● Problem statement
For this exercise, repeat the records below exactly as written.

+ + +

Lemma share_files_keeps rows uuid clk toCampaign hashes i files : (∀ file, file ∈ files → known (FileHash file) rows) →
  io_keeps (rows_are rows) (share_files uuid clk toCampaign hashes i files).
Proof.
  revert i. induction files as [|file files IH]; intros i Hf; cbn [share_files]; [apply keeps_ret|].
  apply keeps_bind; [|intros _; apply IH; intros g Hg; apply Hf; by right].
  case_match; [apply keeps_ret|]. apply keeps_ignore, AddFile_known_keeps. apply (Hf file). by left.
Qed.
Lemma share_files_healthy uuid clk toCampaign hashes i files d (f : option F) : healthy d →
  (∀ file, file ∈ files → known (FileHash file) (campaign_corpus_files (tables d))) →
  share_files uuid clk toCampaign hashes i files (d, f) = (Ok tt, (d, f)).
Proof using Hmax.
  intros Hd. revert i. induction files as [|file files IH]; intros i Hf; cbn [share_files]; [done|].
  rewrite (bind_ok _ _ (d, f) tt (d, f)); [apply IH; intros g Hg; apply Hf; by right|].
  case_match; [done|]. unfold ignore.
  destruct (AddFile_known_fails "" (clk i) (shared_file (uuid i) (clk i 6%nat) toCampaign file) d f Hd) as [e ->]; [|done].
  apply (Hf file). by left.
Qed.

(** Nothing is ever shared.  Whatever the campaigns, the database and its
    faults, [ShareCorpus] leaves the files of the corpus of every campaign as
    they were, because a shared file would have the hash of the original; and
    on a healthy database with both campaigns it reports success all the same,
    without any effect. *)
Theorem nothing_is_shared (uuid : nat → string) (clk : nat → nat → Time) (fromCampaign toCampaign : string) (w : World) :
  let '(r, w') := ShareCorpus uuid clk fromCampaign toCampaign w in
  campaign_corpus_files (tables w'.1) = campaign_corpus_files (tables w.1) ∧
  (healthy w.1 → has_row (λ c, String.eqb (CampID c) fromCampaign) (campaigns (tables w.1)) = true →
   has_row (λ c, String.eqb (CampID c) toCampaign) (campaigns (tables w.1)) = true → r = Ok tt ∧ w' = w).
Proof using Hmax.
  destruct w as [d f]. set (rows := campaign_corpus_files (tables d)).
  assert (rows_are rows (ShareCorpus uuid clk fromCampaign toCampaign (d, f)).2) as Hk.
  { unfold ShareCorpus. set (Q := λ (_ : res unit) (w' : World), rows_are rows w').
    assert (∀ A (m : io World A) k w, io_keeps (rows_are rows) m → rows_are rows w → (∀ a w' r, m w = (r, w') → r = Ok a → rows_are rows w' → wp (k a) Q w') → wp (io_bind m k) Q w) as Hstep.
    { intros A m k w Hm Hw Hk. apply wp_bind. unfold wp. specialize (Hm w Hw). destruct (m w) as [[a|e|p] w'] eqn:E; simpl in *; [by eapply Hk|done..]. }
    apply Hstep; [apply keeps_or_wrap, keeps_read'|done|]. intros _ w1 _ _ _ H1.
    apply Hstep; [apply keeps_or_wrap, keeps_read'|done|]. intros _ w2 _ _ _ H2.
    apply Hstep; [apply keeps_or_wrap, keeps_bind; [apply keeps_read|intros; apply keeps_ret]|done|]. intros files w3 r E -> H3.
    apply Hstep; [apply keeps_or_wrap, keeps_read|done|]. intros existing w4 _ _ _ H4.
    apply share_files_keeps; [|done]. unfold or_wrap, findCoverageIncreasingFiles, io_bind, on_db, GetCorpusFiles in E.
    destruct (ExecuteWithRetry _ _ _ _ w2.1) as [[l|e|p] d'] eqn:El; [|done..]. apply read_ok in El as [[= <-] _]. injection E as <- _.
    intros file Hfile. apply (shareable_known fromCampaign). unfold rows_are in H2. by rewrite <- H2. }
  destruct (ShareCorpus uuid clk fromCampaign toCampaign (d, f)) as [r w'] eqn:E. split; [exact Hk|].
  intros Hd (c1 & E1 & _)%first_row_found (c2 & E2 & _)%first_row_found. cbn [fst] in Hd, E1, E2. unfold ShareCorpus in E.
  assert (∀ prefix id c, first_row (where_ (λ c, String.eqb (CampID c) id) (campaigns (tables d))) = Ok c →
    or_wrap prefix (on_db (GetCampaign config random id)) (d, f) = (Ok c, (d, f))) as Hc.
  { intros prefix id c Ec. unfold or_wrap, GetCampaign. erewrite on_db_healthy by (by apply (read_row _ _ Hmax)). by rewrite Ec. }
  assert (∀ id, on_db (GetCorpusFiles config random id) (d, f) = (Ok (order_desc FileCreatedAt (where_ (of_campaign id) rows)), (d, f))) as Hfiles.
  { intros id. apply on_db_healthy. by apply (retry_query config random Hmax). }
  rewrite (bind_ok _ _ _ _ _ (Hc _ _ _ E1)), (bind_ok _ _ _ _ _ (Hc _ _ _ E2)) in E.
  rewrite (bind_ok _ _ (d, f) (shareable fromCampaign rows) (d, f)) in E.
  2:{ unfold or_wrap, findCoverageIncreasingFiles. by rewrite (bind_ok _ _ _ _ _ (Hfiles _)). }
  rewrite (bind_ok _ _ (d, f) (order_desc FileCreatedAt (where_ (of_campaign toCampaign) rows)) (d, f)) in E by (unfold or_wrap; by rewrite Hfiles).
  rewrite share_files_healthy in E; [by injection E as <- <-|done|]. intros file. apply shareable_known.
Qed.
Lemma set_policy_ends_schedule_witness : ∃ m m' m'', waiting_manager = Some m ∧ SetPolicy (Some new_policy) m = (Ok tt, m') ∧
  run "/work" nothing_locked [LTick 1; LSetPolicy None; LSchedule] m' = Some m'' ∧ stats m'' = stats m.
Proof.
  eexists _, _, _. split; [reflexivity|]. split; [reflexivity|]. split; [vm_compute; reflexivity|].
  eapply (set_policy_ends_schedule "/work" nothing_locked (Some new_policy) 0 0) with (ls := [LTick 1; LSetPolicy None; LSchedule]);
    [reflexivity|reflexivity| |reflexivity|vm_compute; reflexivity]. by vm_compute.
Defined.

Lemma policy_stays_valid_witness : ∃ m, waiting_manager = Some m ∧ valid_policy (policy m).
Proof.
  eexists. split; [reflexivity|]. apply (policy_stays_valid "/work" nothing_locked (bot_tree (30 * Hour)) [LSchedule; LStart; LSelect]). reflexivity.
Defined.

+ + +

● Result
Lemma share_files_keeps rows uuid clk toCampaign hashes i files : (∀ file, file ∈ files → known (FileHash file) rows) →
  io_keeps (rows_are rows) (share_files uuid clk toCampaign hashes i files).
Proof.
  revert i. induction files as [|file files IH]; intros i Hf; cbn [share_files]; [apply keeps_ret|].
  apply keeps_bind; [|intros _; apply IH; intros g Hg; apply Hf; by right].
  case_match; [apply keeps_ret|]. apply keeps_ignore, AddFile_known_keeps. apply (Hf file). by left.
Qed.
Lemma share_files_healthy uuid clk toCampaign hashes i files d (f : option F) : healthy d →
  (∀ file, file ∈ files → known (FileHash file) (campaign_corpus_files (tables d))) →
  share_files uuid clk toCampaign hashes i files (d, f) = (Ok tt, (d, f)).
Proof using Hmax.
  intros Hd. revert i. induction files as [|file files IH]; intros i Hf; cbn [share_files]; [done|].
  rewrite (bind_ok _ _ (d, f) tt (d, f)); [apply IH; intros g Hg; apply Hf; by right|].
  case_match; [done|]. unfold ignore.
  destruct (AddFile_known_fails "" (clk i) (shared_file (uuid i) (clk i 6%nat) toCampaign file) d f Hd) as [e ->]; [|done].
  apply (Hf file). by left.
Qed.

(** Nothing is ever shared.  Whatever the campaigns, the database and its
    faults, [ShareCorpus] leaves the files of the corpus of every campaign as
    they were, because a shared file would have the hash of the original; and
    on a healthy database with both campaigns it reports success all the same,
    without any effect. *)
Theorem nothing_is_shared (uuid : nat → string) (clk : nat → nat → Time) (fromCampaign toCampaign : string) (w : World) :
  let '(r, w') := ShareCorpus uuid clk fromCampaign toCampaign w in
  campaign_corpus_files (tables w'.1) = campaign_corpus_files (tables w.1) ∧
  (healthy w.1 → has_row (λ c, String.eqb (CampID c) fromCampaign) (campaigns (tables w.1)) = true →
   has_row (λ c, String.eqb (CampID c) toCampaign) (campaigns (tables w.1)) = true → r = Ok tt ∧ w' = w).
Proof using Hmax.
  destruct w as [d f]. set (rows := campaign_corpus_files (tables d)).
  assert (rows_are rows (ShareCorpus uuid clk fromCampaign toCampaign (d, f)).2) as Hk.
  { unfold ShareCorpus. set (Q := λ (_ : res unit) (w' : World), rows_are rows w').
    assert (∀ A (m : io World A) k w, io_keeps (rows_are rows) m → rows_are rows w → (∀ a w' r, m w = (r, w') → r = Ok a → rows_are rows w' → wp (k a) Q w') → wp (io_bind m k) Q w) as Hstep.
    { intros A m k w Hm Hw Hk. apply wp_bind. unfold wp. specialize (Hm w Hw). destruct (m w) as [[a|e|p] w'] eqn:E; simpl in *; [by eapply Hk|done..]. }
    apply Hstep; [apply keeps_or_wrap, keeps_read'|done|]. intros _ w1 _ _ _ H1.
    apply Hstep; [apply keeps_or_wrap, keeps_read'|done|]. intros _ w2 _ _ _ H2.
    apply Hstep; [apply keeps_or_wrap, keeps_bind; [apply keeps_read|intros; apply keeps_ret]|done|]. intros files w3 r E -> H3.
    apply Hstep; [apply keeps_or_wrap, keeps_read|done|]. intros existing w4 _ _ _ H4.
    apply share_files_keeps; [|done]. unfold or_wrap, findCoverageIncreasingFiles, io_bind, on_db, GetCorpusFiles in E.
    destruct (ExecuteWithRetry _ _ _ _ w2.1) as [[l|e|p] d'] eqn:El; [|done..]. apply read_ok in El as [[= <-] _]. injection E as <- _.
    intros file Hfile. apply (shareable_known fromCampaign). unfold rows_are in H2. by rewrite <- H2. }
  destruct (ShareCorpus uuid clk fromCampaign toCampaign (d, f)) as [r w'] eqn:E. split; [exact Hk|].
  intros Hd (c1 & E1 & _)%first_row_found (c2 & E2 & _)%first_row_found. cbn [fst] in Hd, E1, E2. unfold ShareCorpus in E.
  assert (∀ prefix id c, first_row (where_ (λ c, String.eqb (CampID c) id) (campaigns (tables d))) = Ok c →
    or_wrap prefix (on_db (GetCampaign config random id)) (d, f) = (Ok c, (d, f))) as Hc.
  { intros prefix id c Ec. unfold or_wrap, GetCampaign. erewrite on_db_healthy by (by apply (read_row _ _ Hmax)). by rewrite Ec. }
  assert (∀ id, on_db (GetCorpusFiles config random id) (d, f) = (Ok (order_desc FileCreatedAt (where_ (of_campaign id) rows)), (d, f))) as Hfiles.
  { intros id. apply on_db_healthy. by apply (retry_query config random Hmax). }
  rewrite (bind_ok _ _ _ _ _ (Hc _ _ _ E1)), (bind_ok _ _ _ _ _ (Hc _ _ _ E2)) in E.
  rewrite (bind_ok _ _ (d, f) (shareable fromCampaign rows) (d, f)) in E.
  2:{ unfold or_wrap, findCoverageIncreasingFiles. by rewrite (bind_ok _ _ _ _ _ (Hfiles _)). }
  rewrite (bind_ok _ _ (d, f) (order_desc FileCreatedAt (where_ (of_campaign toCampaign) rows)) (d, f)) in E by (unfold or_wrap; by rewrite Hfiles).
  rewrite share_files_healthy in E; [by injection E as <- <-|done|]. intros file. apply shareable_known.
Qed.
Lemma set_policy_ends_schedule_witness : ∃ m m' m'', waiting_manager = Some m ∧ SetPolicy (Some new_policy) m = (Ok tt, m') ∧
  run "/work" nothing_locked [LTick 1; LSetPolicy None; LSchedule] m' = Some m'' ∧ stats m'' = stats m.
Proof.
  eexists _, _, _. split; [reflexivity|]. split; [reflexivity|]. split; [vm_compute; reflexivity|].
  eapply (set_policy_ends_schedule "/work" nothing_locked (Some new_policy) 0 0) with (ls := [LTick 1; LSetPolicy None; LSchedule]);
    [reflexivity|reflexivity| |reflexivity|vm_compute; reflexivity]. by vm_compute.
Defined.

Lemma policy_stays_valid_witness : ∃ m, waiting_manager = Some m ∧ valid_policy (policy m).
Proof.
  eexists. split; [reflexivity|]. apply (policy_stays_valid "/work" nothing_locked (bot_tree (30 * Hour)) [LSchedule; LStart; LSelect]). reflexivity.
Defined.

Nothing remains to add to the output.